Reproduce the records word for word, from the first line to the line containing "L = [] \/ exists".
START RECORDS
(* ===== verification/RingBlkProp.v ===== *)
(** Ring block buffers: the blocks in use lie apart from each other in the buffer, in the
    order of their allocation along the circle; what allocation, taking and freeing do to
    them. *)
From S2P Require Import Prelude SList RingBlk.
#[local] Open Scope Z_scope.

(** * The layout *)

(** Blocks one behind the other between two addresses. *)
Fixpoint asc (s : rbb) (lo hi : Z) (L : list nat) : Prop :=
  match L with
  | [] => lo <= hi
  | b :: L => lo <= b_buf s b /\ 1 <= b_size s b /\ asc s (b_buf s b + b_size s b) hi L
  end.

Definition rbb_end (s : rbb) : Z := rbb_buf s + rbb_size s.

(** From the first block [a] to the end of the buffer, and then from its start to [a]. *)
Definition laid (s : rbb) (L : list nat) : Prop :=
  L = [] \/ exists a A B, L = a :: A ++ B /\ asc s (b_buf s a) (rbb_end s) (a :: A) /\
    asc s (rbb_buf s) (b_buf s a) B.

Definition same_layout (s s' : rbb) (L : list nat) : Prop :=
  rbb_buf s' = rbb_buf s /\ rbb_size s' = rbb_size s /\
  forall b, b ∈ L -> b_buf s' b = b_buf s b /\ b_size s' b = b_size s b.

Lemma asc_frame s s' L lo hi : (forall b, b ∈ L -> b_buf s' b = b_buf s b /\ b_size s' b = b_size s b) ->
  asc s lo hi L -> asc s' lo hi L.
Proof.
  revert lo. induction L as [|b L IH]; intros lo Hs; [done|]. simpl.
  destruct (Hs b ltac:(left)) as [-> ->]. intros (? & ? & ?). split_and!; [done..|].
  apply IH; [|done]. intros c Hc. apply Hs. by right.
Qed.

Lemma laid_frame s s' L : same_layout s s' L -> laid s L -> laid s' L.
Proof.
  intros (Hb & He & Hs) [->|(a & A & B & -> & H1 & H2)]; [by left|]. right. exists a, A, B. split; [done|].
  unfold rbb_end. rewrite Hb, He. destruct (Hs a ltac:(left)) as [-> _].
  split; (eapply asc_frame; [|done]); intros b Hb'; apply Hs; set_solver.
Qed.

Lemma asc_le s L lo hi : asc s lo hi L -> lo <= hi.
Proof. revert lo. induction L as [|b L IH]; intros lo; simpl; [done|]. intros (? & ? & ?%IH). lia. Qed.

Lemma asc_widen s L lo hi lo' hi' : lo' <= lo -> hi <= hi' -> asc s lo hi L -> asc s lo' hi' L.
Proof.
  revert lo lo'. induction L as [|b L IH]; intros lo lo' H1 H2; simpl; [lia|].
  intros (? & ? & H). split_and!; [lia|done|]. by eapply IH, H.
Qed.

Lemma asc_app s L1 L2 lo hi : asc s lo hi (L1 ++ L2) <-> exists m, asc s lo m L1 /\ asc s m hi L2.
Proof.
  revert lo. induction L1 as [|b L1 IH]; intros lo; simpl.
  - split; [intros H; by exists lo|]. intros (m & Hm & H). by eapply asc_widen, H.
  - rewrite IH. naive_solver.
Qed.

Lemma asc_snoc s L b lo hi : asc s lo hi (L ++ [b]) <->
  asc s lo (b_buf s b) L /\ 1 <= b_size s b /\ b_buf s b + b_size s b <= hi.
Proof.
  rewrite asc_app. simpl. split; [|naive_solver lia].
  intros (m & H & ? & ? & ?). split_and!; [by eapply asc_widen, H|done|done].
Qed.

Lemma asc_member s L b lo hi : asc s lo hi L -> b ∈ L ->
  lo <= b_buf s b /\ 1 <= b_size s b /\ b_buf s b + b_size s b <= hi.
Proof.
  intros H (l1 & l2 & ->)%list_elem_of_split. apply asc_app in H as (m & H1%asc_le & H2).
  simpl in H2. destruct H2 as (? & ? & ?%asc_le). lia.
Qed.

Lemma asc_remove s L1 b L2 lo hi : asc s lo hi (L1 ++ b :: L2) -> asc s lo hi (L1 ++ L2).
Proof.
  intros (m & H1 & H2)%asc_app. apply asc_app. exists m. split; [done|]. simpl in H2.
  destruct H2 as (? & ? & H2). eapply asc_widen, H2; lia.
Qed.

(** Two blocks one behind the other do not share an address. *)
Definition apart (s : rbb) (b c : nat) : Prop :=
  b_buf s b + b_size s b <= b_buf s c \/ b_buf s c + b_size s c <= b_buf s b.

Lemma asc_apart s L1 b L2 c lo hi : asc s lo hi (L1 ++ b :: L2) -> c ∈ L1 ++ L2 -> apart s b c.
Proof.
  intros (m & H1 & H2)%asc_app Hc. simpl in H2. destruct H2 as (? & ? & H2). unfold apart.
  apply elem_of_app in Hc as [Hc|Hc]; [pose proof (asc_member _ _ _ _ _ H1 Hc)|pose proof (asc_member _ _ _ _ _ H2 Hc)]; lia.
Qed.

Lemma laid_apart s L b c : laid s L -> b ∈ L -> c ∈ L -> b <> c -> apart s b c.
Proof.
  intros [->|(a & A & B & -> & H1 & H2)] Hb Hc Hne; [by apply not_elem_of_nil in Hb|].
  rewrite app_comm_cons in Hb, Hc. apply elem_of_app in Hb as [Hb|Hb], Hc as [Hc|Hc].
  - apply list_elem_of_split in Hb as (l1 & l2 & E). rewrite E in *. apply (asc_apart s l1 b l2 c _ _ H1). set_solver.
  - pose proof (asc_member _ _ _ _ _ H1 Hb). pose proof (asc_member _ _ _ _ _ H2 Hc). unfold apart. lia.
  - pose proof (asc_member _ _ _ _ _ H2 Hb). pose proof (asc_member _ _ _ _ _ H1 Hc). unfold apart. lia.
  - apply list_elem_of_split in Hb as (l1 & l2 & ->). apply (asc_apart s l1 b l2 c _ _ H2). set_solver.
Qed.

Lemma laid_inside s L b : laid s L -> b ∈ L ->
  rbb_buf s <= b_buf s b /\ 1 <= b_size s b /\ b_buf s b + b_size s b <= rbb_end s.
Proof.
  intros [->|(a & A & B & -> & H1 & H2)] Hb; [by apply not_elem_of_nil in Hb|].
  pose proof (asc_le _ _ _ _ H2). pose proof (asc_le _ _ _ _ H1).
  rewrite app_comm_cons in Hb. apply elem_of_app in Hb as [Hb|Hb].
  - pose proof (asc_member _ _ _ _ _ H1 Hb). lia.
  - pose proof (asc_member _ _ _ _ _ H2 Hb). lia.
Qed.

(** Removing a block keeps the layout of the others. *)
Lemma laid_remove s L1 b L2 : laid s (L1 ++ b :: L2) -> laid s (L1 ++ L2).
Proof.
  intros [E|(a & A & B & E & H1 & H2)]; [by destruct L1|].
  destruct L1 as [|a' L1]; [injection E as -> ->|injection E as -> E]; simpl.
  - destruct A as [|a' A]; simpl in H1.
    + destruct B as [|a' B]; [by left|]. right. exists a', B, []. rewrite app_nil_r. split; [done|].
      simpl in H2. destruct H2 as (H3 & H4 & H5). split; [|done].
      eapply (asc_widen s (a' :: B) (b_buf s a') (b_buf s a)); [lia|destruct H1 as (? & ? & ?); lia|].
      simpl. split_and!; [lia|done|done].
    + right. exists a', A, B. destruct H1 as (_ & H3 & H4 & H5 & H6). split; [done|]. split; [split_and!; [lia|done|done]|].
      eapply asc_widen, H2; lia.
  - right. exists a. apply app_eq_app in E as [l [[-> ->]|[-> E]]].
    + exists A, (l ++ L2). rewrite <- app_assoc. split; [done|]. split; [done|]. by apply (asc_remove s l b).
    + destruct l as [|b' l]; simplify_eq/=.
      * exists L1, L2. rewrite app_nil_r in H1. split; [done|]. split; [done|]. by apply (asc_remove s [] b).
      * exists (L1 ++ l), B. rewrite <- app_assoc. split; [done|]. split; [|done]. destruct H1 as (? & ? & H1).
        split_and!; [done|done|]. by apply (asc_remove s L1 b').
Qed.

(** Where the last block lies says whether the blocks have come back to the start. *)
Lemma laid_inv s a L t : laid s (a :: L) -> last (a :: L) = Some t ->
  b_buf s a <= b_buf s t /\ asc s (b_buf s a) (rbb_end s) (a :: L) /\ rbb_buf s <= b_buf s a \/
  b_buf s t < b_buf s a /\ exists A B, L = A ++ B ++ [t] /\ asc s (b_buf s a) (rbb_end s) (a :: A) /\
    asc s (rbb_buf s) (b_buf s a) (B ++ [t]).
Proof.
  intros [|(a' & A & B & [= <- ->] & H1 & H2)] Ht; [done|].
  destruct B as [|t' B _] using rev_ind.
  - left. rewrite app_nil_r in *. split; [|split; [done|by apply asc_le in H2]].
    apply last_Some in Ht as [l E]. rewrite E in H1. apply asc_snoc in H1 as (?%asc_le & _). done.
  - right. rewrite app_comm_cons, app_assoc, last_snoc in Ht. injection Ht as ->.
    pose proof H2 as (_ & ? & ?)%asc_snoc. split; [lia|]. exists A, B. done.
Qed.

(** * The invariant *)

Definition blks (L : list nat) : list rbb_node := Blk <$> L.

(** The blocks [L] are in use, in this order, and the blocks [F] are free. *)
Record rbb_ok (s : rbb) (L F : list nat) : Prop := mk_rbb_ok {
  ok_buf : 0 <= rbb_buf s /\ 0 <= rbb_size s /\ rbb_end s < 2 ^ 32;
  ok_used : slist (rbb_links s) BlkList (blks L);
  ok_free : slist (rbb_links s) FreeList (blks F);
  ok_tail : rbb_tail s = default BlkList (last (blks L));
  ok_nodup : NoDup (L ++ F);
  ok_max : (length (L ++ F) <= blk_max_num s)%nat;
  ok_in_use : forall b, b ∈ L -> b_status s b <> RT_RBB_BLK_UNUSED;
  ok_unused : forall b, b ∈ F -> b_status s b = RT_RBB_BLK_UNUSED;
  ok_laid : laid s L }.

(** The new block [b] of [sz] bytes at [a]. *)
Definition placed (s : rbb) (b : nat) (a sz : Z) : rbb := set_b_size b sz (set_b_buf b a s).

(** Everything but the lists, the tail and the fields of the block [b] is as before. *)
Definition only_block (s s' : rbb) (b : nat) : Prop :=
  rbb_buf s' = rbb_buf s /\ rbb_size s' = rbb_size s /\ blk_max_num s' = blk_max_num s /\
  forall c, c <> b -> b_status s' c = b_status s c /\ b_size s' c = b_size s c /\ b_buf s' c = b_buf s c.

Lemma in_blks b L : Blk b ∈ blks L <-> b ∈ L.
Proof. unfold blks. rewrite list_elem_of_fmap. naive_solver. Qed.

Lemma blks_app L M : blks (L ++ M) = blks L ++ blks M.
Proof. apply fmap_app. Qed.

Lemma last_blks L : last (blks L) = Blk <$> last L.
Proof. unfold blks. by rewrite fmap_last. Qed.

(** ** Taking a free block *)

Lemma find_empty_none s L : rbb_ok s L [] -> wp find_empty_blk_in_set (fun r s' => r = None /\ s' = s) s.
Proof.
  intros []. unfold find_empty_blk_in_set. wp_step. wp_step. rewrite (slist_isempty _ _ _ ok_free0).
  by apply wp_ret.
Qed.

Lemma find_empty_some s L b F : rbb_ok s L (b :: F) ->
  wp find_empty_blk_in_set (fun r s' => r = Some b /\ rbb_ok s' L F /\ only_block s s' b /\
    b_status s' b = RT_RBB_BLK_UNUSED /\ (length L < blk_max_num s)%nat) s.
Proof.
  intros []. unfold find_empty_blk_in_set. wp_step. wp_step. rewrite (slist_isempty _ _ _ ok_free0).
  rewrite bool_decide_eq_false_2 by done. wp_step. rewrite (slist_first _ _ _ ok_free0). wp_step; [done|].
  wp_step. wp_step; [done|]. wp_step.
  rewrite !length_app in ok_max0. simpl in ok_max0.
  destruct (slist_remove_in (rbb_links s) FreeList [] (Blk b) (blks F) (rbb_fuel s)) as (h & E & Hh); [done|..].
  { unfold rbb_fuel, blks. simpl. rewrite length_fmap. lia. }
  wp_step; [exact E|]. do 3 wp_step. wp_step; [apply bool_decide_eq_true_2, ok_unused0; left|]. wp_step.
  split; [done|]. apply NoDup_app in ok_nodup0 as (N1 & N2 & [N3 N4]%NoDup_cons).
  split; [|split; [done|split; [apply ok_unused0; left|simpl in *; lia]]].
  unfold rt_slist_remove in E. cbn in E. rewrite (slist_first _ _ _ ok_free0 : rbb_links s FreeList = _) in E.
  cbn in E. rewrite decide_False in E by naive_solver. cbn in E.
  rewrite (slist_first _ _ _ ok_free0 : rbb_links s FreeList = _) in E. injection E as <-.
  split; simpl; try done.
  - apply (slist_frame (rbb_links s)); [|done]. intros y Hy. apply fupd_ne. intros ->.
    apply elem_of_cons in Hy as [|Hy]; [done|]. by apply list_elem_of_fmap in Hy as (? & ? & _).
  - apply NoDup_app. split; [done|]. split; [|done]. intros x Hx Hx'. apply (N2 x Hx). by right.
  - rewrite length_app. lia.
  - intros c Hc. apply ok_unused0. by right.
  - by apply (laid_frame s).
Qed.

(** ** Putting a block behind the last *)

Lemma laid_placed s s' b a sz L : rbb_buf s' = rbb_buf s -> rbb_size s' = rbb_size s ->
  (forall c, c ∈ L -> c <> b -> b_buf s' c = b_buf s c /\ b_size s' c = b_size s c) ->
  b_buf s' b = a -> b_size s' b = sz -> laid (placed s b a sz) L -> laid s' L.
Proof.
  intros E1 E2 E3 E4 E5. apply laid_frame. split; [done|]. split; [done|]. intros c Hc. simpl.
  destruct (decide (c = b)) as [->|Hne]; [by rewrite !fupd_eq|]. rewrite !fupd_ne by done. by apply E3.
Qed.

Lemma place_blk_wp s L F b a sz : rbb_ok s L F -> b ∉ L ++ F -> (length (L ++ F) < blk_max_num s)%nat ->
  0 <= sz < 2 ^ 24 -> laid (placed s b a sz) (L ++ [b]) ->
  wp (place_blk b a sz) (fun r s' => r = Some b /\ rbb_ok s' (L ++ [b]) F /\ only_block s s' b /\
    b_status s' b = RT_RBB_BLK_INITED /\ b_buf s' b = a /\ b_size s' b = sz) s.
Proof.
  intros [] Hb Hlen Hsz Hl. unfold place_blk, list_append. repeat wp_step. simpl.
  assert (Hmask : Z.land sz (2 ^ 24 - 1) = sz).
  { change (2 ^ 24 - 1) with (Z.ones 24). rewrite Z.land_ones by lia. by apply Z.mod_small. }
  rewrite Hmask, !fupd_eq. apply not_elem_of_app in Hb as [HbL HbF].
  split; [done|]. split; [|split; [|done]].
  2: { split_and!; try done. intros c Hc. simpl. by rewrite !fupd_ne. }
  pose proof ok_used0 as [Hnd Hc]. rewrite ok_tail0. split; simpl.
  - done.
  - rewrite blks_app. split; [|apply chain_append; [done|by rewrite elem_of_cons, in_blks; naive_solver|done]].
    change (BlkList :: blks L ++ blks [b]) with ((BlkList :: blks L) ++ [Blk b]). apply NoDup_app.
    split; [done|]. split; [|apply NoDup_singleton]. intros x Hx ->%list_elem_of_singleton.
    by apply elem_of_cons in Hx as [|?%in_blks].
  - apply (slist_frame (rbb_links s)); [|done]. intros y Hy.
    assert (Hy' : y <> Blk b) by (intros ->; by apply elem_of_cons in Hy as [|?%in_blks]).
    rewrite (fupd_ne _ _ _ _ Hy'). apply fupd_ne. intros ->. rewrite last_blks in Hy.
    destruct (last L) as [t|] eqn:Et; simpl in Hy; apply elem_of_cons in Hy as [|Hy]; try done.
    + apply in_blks in Hy. apply last_Some in Et as [L' ->]. apply NoDup_app in ok_nodup0 as (_ & H & _).
      apply (H t); set_solver.
    + by apply list_elem_of_fmap in Hy as (? & ? & _).
  - by rewrite last_blks, last_snoc.
  - apply NoDup_app in ok_nodup0 as (N1 & N2 & N3). rewrite <- app_assoc. apply NoDup_app.
    split; [done|]. split; [set_solver|]. by apply NoDup_cons.
  - rewrite !length_app in *. simpl. lia.
  - intros c Hc'. destruct (decide (c = b)) as [->|]; [by rewrite fupd_eq|]. rewrite fupd_ne by done.
    apply ok_in_use0. set_solver.
  - intros c Hc'. rewrite fupd_ne by set_solver. by apply ok_unused0.
  - apply (laid_placed s _ b a sz); simpl; try done; [|by rewrite fupd_eq..].
    intros c _ Hne. by rewrite !fupd_ne.
Qed.

(** ** Where a new block can go *)

Lemma placed_frame s b a sz lo hi L : b ∉ L -> asc (placed s b a sz) lo hi L <-> asc s lo hi L.
Proof.
  intros Hb. split; apply asc_frame; intros c Hc; simpl; rewrite !fupd_ne by set_solver; done.
Qed.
END RECORDS
• **WRITTEN REPLY**:
(* ===== verification/RingBlkProp.v ===== *)
(** Ring block buffers: the blocks in use lie apart from each other in the buffer, in the
    order of their allocation along the circle; what allocation, taking and freeing do to
    them. *)
From S2P Require Import Prelude SList RingBlk.
#[local] Open Scope Z_scope.

(** * The layout *)

(** Blocks one behind the other between two addresses. *)
Fixpoint asc (s : rbb) (lo hi : Z) (L : list nat) : Prop :=
  match L with
  | [] => lo <= hi
  | b :: L => lo <= b_buf s b /\ 1 <= b_size s b /\ asc s (b_buf s b + b_size s b) hi L
  end.

Definition rbb_end (s : rbb) : Z := rbb_buf s + rbb_size s.

(** From the first block [a] to the end of the buffer, and then from its start to [a]. *)
Definition laid (s : rbb) (L : list nat) : Prop :=
  L = [] \/ exists a A B, L = a :: A ++ B /\ asc s (b_buf s a) (rbb_end s) (a :: A) /\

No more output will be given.